Sarah Wilson, 48, completed a world-first attempt to scale Aoraki/Mt Cook and paddle Cook Strait, cycling the distance between to fundraise for the Melanoma Foundation.
Mrs Wilson first attempted the challenge in November 2011 with friend Cat Shand, but was unable to finish after being trapped in an avalanche on Mt Cook.
Ms Shand dug Mrs Wilson out with her bare hands. Both were left with frostbite injuries to their hands.
Mrs Wilson completed her second attempt yesterday, greeted at Titahi Bay beach by cheering friends and family.
"It feels amazing. Coming in to the beach with everyone cheering was really cool."
Going back up the mountain was mentally difficult, but she wanted to complete the challenge.
"It was scary going back to the same place where I almost lost my life.
"There were other fears that surfaced along the journey and it was always worse at night. But I just brought my mind back and breathed and took it one day at a time and we did it."
The first stage saw Mrs Wilson and Bridget Janse of Paraparaumu complete a 21-hour climb up Mt Cook on January 5, before walking down on January 7.
Mrs Wilson, Ms Janse and Bronwyn Ward of Picton then cycled 770 kilometres from Mt Cook village to Picton over eight days from January 11.
Finally, Mrs Wilson and her nephew Luke Wilson, 24, did a two-day 60km kayak across the Cook Strait.
It is the first time all three stages have been completed one after the other, Mrs Wilson said. "It became an obsession for me."
"I have done adventures all over the world, but it is amazing to do a world-first trip in your own backyard."

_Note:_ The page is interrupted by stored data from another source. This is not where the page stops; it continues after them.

Lemma merge_next_spec a pre post :
  around a pre post ->
  exists hi a' post', merge_next off (off + size) a = (hi, a')
    /\ merged_right post (off + size) hi post'
    /\ around a' pre post' /\ same_books a a' /\ off + size <= hi <= ra_capacity a.
Proof.
  intros Har. pose proof Har as (E & Hok & Hlt & Hgt & Hix & Hpre & Hpost & H0 & Hs & Hc & Hcap).
  pose proof (om_lower_bound_split off pre post Hlt (keys_gt_not_lt _ _ Hgt)) as Hp.
  unfold merge_next. rewrite E, Hp.
  assert (Hsame : (forall l k r, post = (k, r) :: l -> ri_live r = false -> k <> off + size) ->
    exists hi a' post', (off + size, a) = (hi, a') /\ merged_right post (off + size) hi post'
    /\ around a' pre post' /\ same_books a a' /\ off + size <= hi <= ra_capacity a).
  { intros Hno. exists (off + size), a, post. split_and!; try done; try lia. left. auto. }
  destruct post as [|[k r] l]; simpl; [by apply Hsame|].
  destruct (Hpost k r ltac:(set_solver)) as (Hk & Hrs & Hend).
  rewrite add64_small by lia.
  destruct (ri_live r) eqn:Hr; simpl.
  { apply Hsame. intros ??? [= <- <-] ?. congruence. }
  destruct (Z.eqb_spec k (off + size)) as [->|Hne].
  2: { apply Hsame. intros ??? [= <- <-] ?. done. }
  pose proof Hok as [Hok' [Hkl Hkg]]%om_ok_mid.
  destruct (drop_free_spec a (off + size) r pre l E Hkl Hr Hix) as (E' & Hix' & B).
  eexists _, _, l. split; [done|]. split_and!; try done; try lia.
  - right. eauto.
  - unfold around. rewrite (proj1 B). split_and!; try done.
    + unfold keys_gt in *. by apply Forall_cons in Hgt as [_ ?].
    + intros ???. apply Hpost. set_solver.
Qed.

Lemma canonicalize_spec a pre post :
  around a pre post ->
  exists lo hi id pre' post' a',
    canonicalize_free off size a = (a', Ok (free_region lo (hi - lo) id Provenance.DERIVED))
    /\ merged_left pre off lo pre' /\ merged_right post (off + size) hi post'
    /\ ra_regions a' = pre' ++ (lo, free_region lo (hi - lo) id Provenance.DERIVED) :: post'
    /\ indexed (ra_regions a') (ra_free_slots a') /\ same_books a a'
    /\ ra_summary_dirty a' = true /\ lo <= off /\ off + size <= hi.
Proof.
  intros Har. pose proof Har as (_ & _ & _ & _ & _ & _ & _ & H0 & Hs & Hc & Hcap).
  unfold canonicalize_free. rewrite (proj2 (Z.eqb_neq _ _)) by lia.
  rewrite (sub64_small (ra_capacity a)) by lia. rewrite !Z.gtb_ltb.
  rewrite !(proj2 (Z.ltb_ge _ _)) by lia. simpl. rewrite add64_small by lia.
  destruct (merge_prev_spec a pre post Har)
    as (lo & a1 & pre' & -> & HL & Har1 & B1 & Hlo & Hlb).
  destruct (merge_next_spec a1 pre' post Har1) as (hi & a2 & post' & -> & HR & Har2 & B2 & Hhb).
  destruct Har2 as (E2 & Hok2 & Hlt2 & Hgt2 & Hix2 & _).
  pose proof (proj1 B1) as Bc1. rewrite Bc1 in Hhb.
  rewrite (sub64_small hi lo) by lia.
  assert (Hgt : keys_gt lo post').
  { destruct (Z.eq_dec lo off) as [->|]; [done|]. eapply keys_gt_trans; [done|].
    change (lo < off). lia. }
  destruct (add_free_spec a2 lo (hi - lo) Provenance.DERIVED pre' post' E2 Hlo Hgt Hix2)
    as (E3 & Hix3 & B3).
  eexists lo, hi, _, pre', post', _. split; [done|].
  split_and!; try done; try lia. etrans; [exact B1|]. etrans; [exact B2|]. done.
Qed.
End canonicalize.

(** ** Current handles *)

(** [r] is the live region that the handle ([id], [gen]) designates. *)
Definition held (a : RegionAllocator) (id : AllocationId) (gen : AllocationGeneration)
    (r : RegionInfo) : Prop :=
  (ri_offset r, r) ∈ ra_regions a /\ ri_live r = true
  /\ ri_alloc_id r = id /\ ri_alloc_generation r = gen.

The trip was not without challenges - Ms Janse fell ill with food poisoning four hours into the Mt Cook climb.
"We have renamed the challenge crook-to-cook," Mrs Wilson said. "Bridget said she was feeling a bit sick. I thought it was just nerves because it was her first time on Mt Cook and it is a big mountain.
"However, she then yelled ‘Stop!' and turned around and threw up in the snow. I thought we were going to have to turn back, but we didn't. She was just amazing."
Mrs Wilson said one of the best parts of the challenge was having her family involved, including her primary school-aged niece and nephew who rode with them during one day of the cycle leg.
Mrs Wilson's partner Elise Vine said she was very proud of her.
"She is just amazing. She loves having adventures and I've never known her to only take on small challenges."
The Cook-to-Cook challenge was one of seven trips to receive grants from the Hillary Expedition Fund.